*The records:*
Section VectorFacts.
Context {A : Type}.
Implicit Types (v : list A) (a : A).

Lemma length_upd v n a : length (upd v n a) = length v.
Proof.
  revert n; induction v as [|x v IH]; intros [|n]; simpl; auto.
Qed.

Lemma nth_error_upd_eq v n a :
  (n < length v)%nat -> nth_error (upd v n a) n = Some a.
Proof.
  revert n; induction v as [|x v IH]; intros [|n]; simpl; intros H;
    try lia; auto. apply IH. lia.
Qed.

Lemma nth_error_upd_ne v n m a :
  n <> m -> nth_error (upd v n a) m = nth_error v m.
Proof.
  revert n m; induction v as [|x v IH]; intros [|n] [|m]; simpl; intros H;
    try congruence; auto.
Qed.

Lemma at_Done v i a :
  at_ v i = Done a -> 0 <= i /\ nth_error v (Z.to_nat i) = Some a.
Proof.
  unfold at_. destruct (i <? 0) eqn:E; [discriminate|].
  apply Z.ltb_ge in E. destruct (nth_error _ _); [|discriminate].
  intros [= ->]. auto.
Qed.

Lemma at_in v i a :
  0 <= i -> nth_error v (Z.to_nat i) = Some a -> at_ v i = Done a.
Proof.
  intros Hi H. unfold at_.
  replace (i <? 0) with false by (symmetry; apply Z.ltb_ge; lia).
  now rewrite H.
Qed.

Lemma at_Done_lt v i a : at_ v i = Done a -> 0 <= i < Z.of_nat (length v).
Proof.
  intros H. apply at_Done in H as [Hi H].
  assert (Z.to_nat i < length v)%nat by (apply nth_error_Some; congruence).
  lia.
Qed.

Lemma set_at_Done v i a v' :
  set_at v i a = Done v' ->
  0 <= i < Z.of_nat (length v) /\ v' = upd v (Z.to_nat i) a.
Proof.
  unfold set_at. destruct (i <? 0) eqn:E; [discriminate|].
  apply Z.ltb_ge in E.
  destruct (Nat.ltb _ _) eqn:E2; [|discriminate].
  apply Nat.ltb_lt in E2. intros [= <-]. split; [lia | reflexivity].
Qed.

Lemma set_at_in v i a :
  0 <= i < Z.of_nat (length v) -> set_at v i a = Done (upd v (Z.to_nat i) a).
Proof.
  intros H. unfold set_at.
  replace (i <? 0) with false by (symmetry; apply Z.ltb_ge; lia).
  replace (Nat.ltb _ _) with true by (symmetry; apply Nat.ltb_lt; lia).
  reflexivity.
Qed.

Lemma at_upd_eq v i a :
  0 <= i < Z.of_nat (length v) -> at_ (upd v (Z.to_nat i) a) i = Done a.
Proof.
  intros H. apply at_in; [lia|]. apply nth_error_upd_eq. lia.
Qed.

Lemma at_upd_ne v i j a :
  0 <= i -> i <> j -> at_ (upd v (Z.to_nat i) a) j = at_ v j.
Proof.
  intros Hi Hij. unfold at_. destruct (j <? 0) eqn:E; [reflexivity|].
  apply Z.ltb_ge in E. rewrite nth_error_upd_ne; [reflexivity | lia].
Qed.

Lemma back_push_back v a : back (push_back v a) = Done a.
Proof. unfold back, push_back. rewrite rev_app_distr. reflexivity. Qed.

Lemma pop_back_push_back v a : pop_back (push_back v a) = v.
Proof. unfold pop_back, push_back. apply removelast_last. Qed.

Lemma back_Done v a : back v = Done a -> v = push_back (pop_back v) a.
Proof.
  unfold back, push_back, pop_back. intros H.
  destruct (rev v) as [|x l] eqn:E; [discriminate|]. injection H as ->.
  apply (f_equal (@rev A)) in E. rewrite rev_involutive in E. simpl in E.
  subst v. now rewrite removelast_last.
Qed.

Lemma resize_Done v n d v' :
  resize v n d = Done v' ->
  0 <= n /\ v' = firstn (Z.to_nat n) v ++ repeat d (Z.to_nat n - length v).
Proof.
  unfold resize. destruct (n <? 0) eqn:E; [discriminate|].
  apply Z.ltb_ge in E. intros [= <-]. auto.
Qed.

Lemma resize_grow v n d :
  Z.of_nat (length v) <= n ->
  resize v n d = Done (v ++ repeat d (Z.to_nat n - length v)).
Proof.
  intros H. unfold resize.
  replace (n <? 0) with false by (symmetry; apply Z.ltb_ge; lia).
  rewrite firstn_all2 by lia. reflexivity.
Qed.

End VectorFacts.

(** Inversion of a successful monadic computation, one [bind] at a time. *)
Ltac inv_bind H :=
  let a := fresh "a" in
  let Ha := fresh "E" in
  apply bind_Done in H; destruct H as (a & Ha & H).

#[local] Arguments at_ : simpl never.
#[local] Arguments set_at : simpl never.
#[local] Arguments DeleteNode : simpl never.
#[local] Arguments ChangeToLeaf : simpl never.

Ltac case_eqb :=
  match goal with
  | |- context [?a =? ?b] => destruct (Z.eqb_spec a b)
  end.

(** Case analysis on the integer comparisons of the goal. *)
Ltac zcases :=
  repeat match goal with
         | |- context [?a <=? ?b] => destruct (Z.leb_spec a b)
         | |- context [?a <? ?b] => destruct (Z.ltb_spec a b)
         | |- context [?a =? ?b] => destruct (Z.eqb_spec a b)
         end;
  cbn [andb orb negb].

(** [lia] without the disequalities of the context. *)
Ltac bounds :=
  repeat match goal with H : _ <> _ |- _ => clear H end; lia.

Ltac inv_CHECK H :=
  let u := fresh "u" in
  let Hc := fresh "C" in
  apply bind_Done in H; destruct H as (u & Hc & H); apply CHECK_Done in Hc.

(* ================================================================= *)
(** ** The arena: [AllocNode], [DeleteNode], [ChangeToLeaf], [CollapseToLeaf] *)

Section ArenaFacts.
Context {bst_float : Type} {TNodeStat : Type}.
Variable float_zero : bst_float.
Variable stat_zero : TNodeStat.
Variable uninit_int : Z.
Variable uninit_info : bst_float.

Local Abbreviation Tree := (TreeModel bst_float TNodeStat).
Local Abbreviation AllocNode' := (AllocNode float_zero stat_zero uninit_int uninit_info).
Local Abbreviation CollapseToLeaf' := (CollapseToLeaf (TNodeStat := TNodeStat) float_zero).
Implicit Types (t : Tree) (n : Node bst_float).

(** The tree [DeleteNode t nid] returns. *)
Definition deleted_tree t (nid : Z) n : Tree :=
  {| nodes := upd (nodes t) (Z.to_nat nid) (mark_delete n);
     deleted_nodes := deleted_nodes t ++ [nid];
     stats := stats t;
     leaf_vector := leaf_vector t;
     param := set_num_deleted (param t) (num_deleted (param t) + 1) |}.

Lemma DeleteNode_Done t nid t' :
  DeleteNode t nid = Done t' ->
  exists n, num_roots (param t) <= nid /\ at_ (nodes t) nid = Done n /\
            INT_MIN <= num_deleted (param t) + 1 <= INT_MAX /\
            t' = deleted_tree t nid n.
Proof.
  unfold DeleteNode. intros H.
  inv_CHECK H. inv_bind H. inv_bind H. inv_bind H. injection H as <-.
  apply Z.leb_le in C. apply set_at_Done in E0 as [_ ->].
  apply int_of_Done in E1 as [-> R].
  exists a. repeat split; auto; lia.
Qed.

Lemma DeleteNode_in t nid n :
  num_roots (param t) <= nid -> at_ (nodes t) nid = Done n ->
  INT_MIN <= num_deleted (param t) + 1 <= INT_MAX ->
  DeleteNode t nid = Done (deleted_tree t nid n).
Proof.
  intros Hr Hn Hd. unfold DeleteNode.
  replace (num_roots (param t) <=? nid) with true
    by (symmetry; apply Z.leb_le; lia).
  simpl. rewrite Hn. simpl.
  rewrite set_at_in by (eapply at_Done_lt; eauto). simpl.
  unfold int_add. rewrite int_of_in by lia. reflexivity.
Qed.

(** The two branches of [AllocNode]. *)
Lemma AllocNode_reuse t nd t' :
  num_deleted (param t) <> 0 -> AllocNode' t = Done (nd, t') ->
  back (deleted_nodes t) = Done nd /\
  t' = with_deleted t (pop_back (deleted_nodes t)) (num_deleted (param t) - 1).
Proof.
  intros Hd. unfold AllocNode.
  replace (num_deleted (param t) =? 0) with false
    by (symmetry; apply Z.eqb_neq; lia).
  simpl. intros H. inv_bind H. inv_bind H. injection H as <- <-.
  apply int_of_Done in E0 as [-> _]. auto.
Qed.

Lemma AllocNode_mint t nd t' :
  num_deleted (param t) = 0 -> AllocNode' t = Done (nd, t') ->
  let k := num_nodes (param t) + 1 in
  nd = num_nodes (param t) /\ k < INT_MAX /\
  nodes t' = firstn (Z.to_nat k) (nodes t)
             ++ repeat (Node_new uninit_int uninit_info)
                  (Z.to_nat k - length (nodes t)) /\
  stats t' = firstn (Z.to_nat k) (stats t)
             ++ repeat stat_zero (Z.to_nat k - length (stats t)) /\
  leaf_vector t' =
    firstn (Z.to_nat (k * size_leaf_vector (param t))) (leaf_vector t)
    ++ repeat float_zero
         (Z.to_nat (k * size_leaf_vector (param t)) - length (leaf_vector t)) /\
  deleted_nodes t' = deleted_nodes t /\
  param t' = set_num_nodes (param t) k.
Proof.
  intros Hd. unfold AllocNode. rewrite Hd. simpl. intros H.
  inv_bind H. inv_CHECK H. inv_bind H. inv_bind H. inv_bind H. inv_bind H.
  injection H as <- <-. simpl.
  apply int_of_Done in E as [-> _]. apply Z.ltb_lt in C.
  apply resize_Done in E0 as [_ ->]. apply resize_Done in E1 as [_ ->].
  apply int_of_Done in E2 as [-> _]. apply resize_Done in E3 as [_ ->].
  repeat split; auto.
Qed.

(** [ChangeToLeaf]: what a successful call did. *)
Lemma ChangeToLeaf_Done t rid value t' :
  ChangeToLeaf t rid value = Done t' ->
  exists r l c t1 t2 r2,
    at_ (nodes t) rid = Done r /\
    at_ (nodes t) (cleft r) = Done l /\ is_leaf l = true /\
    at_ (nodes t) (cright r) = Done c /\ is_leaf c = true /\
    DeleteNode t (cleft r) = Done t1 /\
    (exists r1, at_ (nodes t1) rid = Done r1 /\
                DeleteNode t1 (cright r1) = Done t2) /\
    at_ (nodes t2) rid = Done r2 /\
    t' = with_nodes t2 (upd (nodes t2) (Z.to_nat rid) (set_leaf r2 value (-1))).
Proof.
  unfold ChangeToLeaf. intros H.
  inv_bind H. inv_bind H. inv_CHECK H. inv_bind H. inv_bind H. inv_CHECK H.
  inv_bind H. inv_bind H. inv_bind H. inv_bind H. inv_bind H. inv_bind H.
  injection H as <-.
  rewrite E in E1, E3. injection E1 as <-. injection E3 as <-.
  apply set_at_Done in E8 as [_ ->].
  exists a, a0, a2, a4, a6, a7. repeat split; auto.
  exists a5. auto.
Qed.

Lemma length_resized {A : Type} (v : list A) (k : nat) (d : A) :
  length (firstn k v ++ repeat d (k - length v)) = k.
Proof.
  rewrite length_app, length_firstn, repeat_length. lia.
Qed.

*Problem to solve:* Where the listing above has a line with "Local Abbreviation CollapseToLeaf'", start there, and output every line exactly through the line with "Lemma AllocNode_mint t", which is also included.

*Answer box:*
Local Abbreviation CollapseToLeaf' := (CollapseToLeaf (TNodeStat := TNodeStat) float_zero).
Implicit Types (t : Tree) (n : Node bst_float).

(** The tree [DeleteNode t nid] returns. *)
Definition deleted_tree t (nid : Z) n : Tree :=
  {| nodes := upd (nodes t) (Z.to_nat nid) (mark_delete n);
     deleted_nodes := deleted_nodes t ++ [nid];
     stats := stats t;
     leaf_vector := leaf_vector t;
     param := set_num_deleted (param t) (num_deleted (param t) + 1) |}.

Lemma DeleteNode_Done t nid t' :
  DeleteNode t nid = Done t' ->
  exists n, num_roots (param t) <= nid /\ at_ (nodes t) nid = Done n /\
            INT_MIN <= num_deleted (param t) + 1 <= INT_MAX /\
            t' = deleted_tree t nid n.
Proof.
  unfold DeleteNode. intros H.
  inv_CHECK H. inv_bind H. inv_bind H. inv_bind H. injection H as <-.
  apply Z.leb_le in C. apply set_at_Done in E0 as [_ ->].
  apply int_of_Done in E1 as [-> R].
  exists a. repeat split; auto; lia.
Qed.

Lemma DeleteNode_in t nid n :
  num_roots (param t) <= nid -> at_ (nodes t) nid = Done n ->
  INT_MIN <= num_deleted (param t) + 1 <= INT_MAX ->
  DeleteNode t nid = Done (deleted_tree t nid n).
Proof.
  intros Hr Hn Hd. unfold DeleteNode.
  replace (num_roots (param t) <=? nid) with true
    by (symmetry; apply Z.leb_le; lia).
  simpl. rewrite Hn. simpl.
  rewrite set_at_in by (eapply at_Done_lt; eauto). simpl.
  unfold int_add. rewrite int_of_in by lia. reflexivity.
Qed.

(** The two branches of [AllocNode]. *)
Lemma AllocNode_reuse t nd t' :
  num_deleted (param t) <> 0 -> AllocNode' t = Done (nd, t') ->
  back (deleted_nodes t) = Done nd /\
  t' = with_deleted t (pop_back (deleted_nodes t)) (num_deleted (param t) - 1).
Proof.
  intros Hd. unfold AllocNode.
  replace (num_deleted (param t) =? 0) with false
    by (symmetry; apply Z.eqb_neq; lia).
  simpl. intros H. inv_bind H. inv_bind H. injection H as <- <-.
  apply int_of_Done in E0 as [-> _]. auto.
Qed.

Lemma AllocNode_mint t nd t' :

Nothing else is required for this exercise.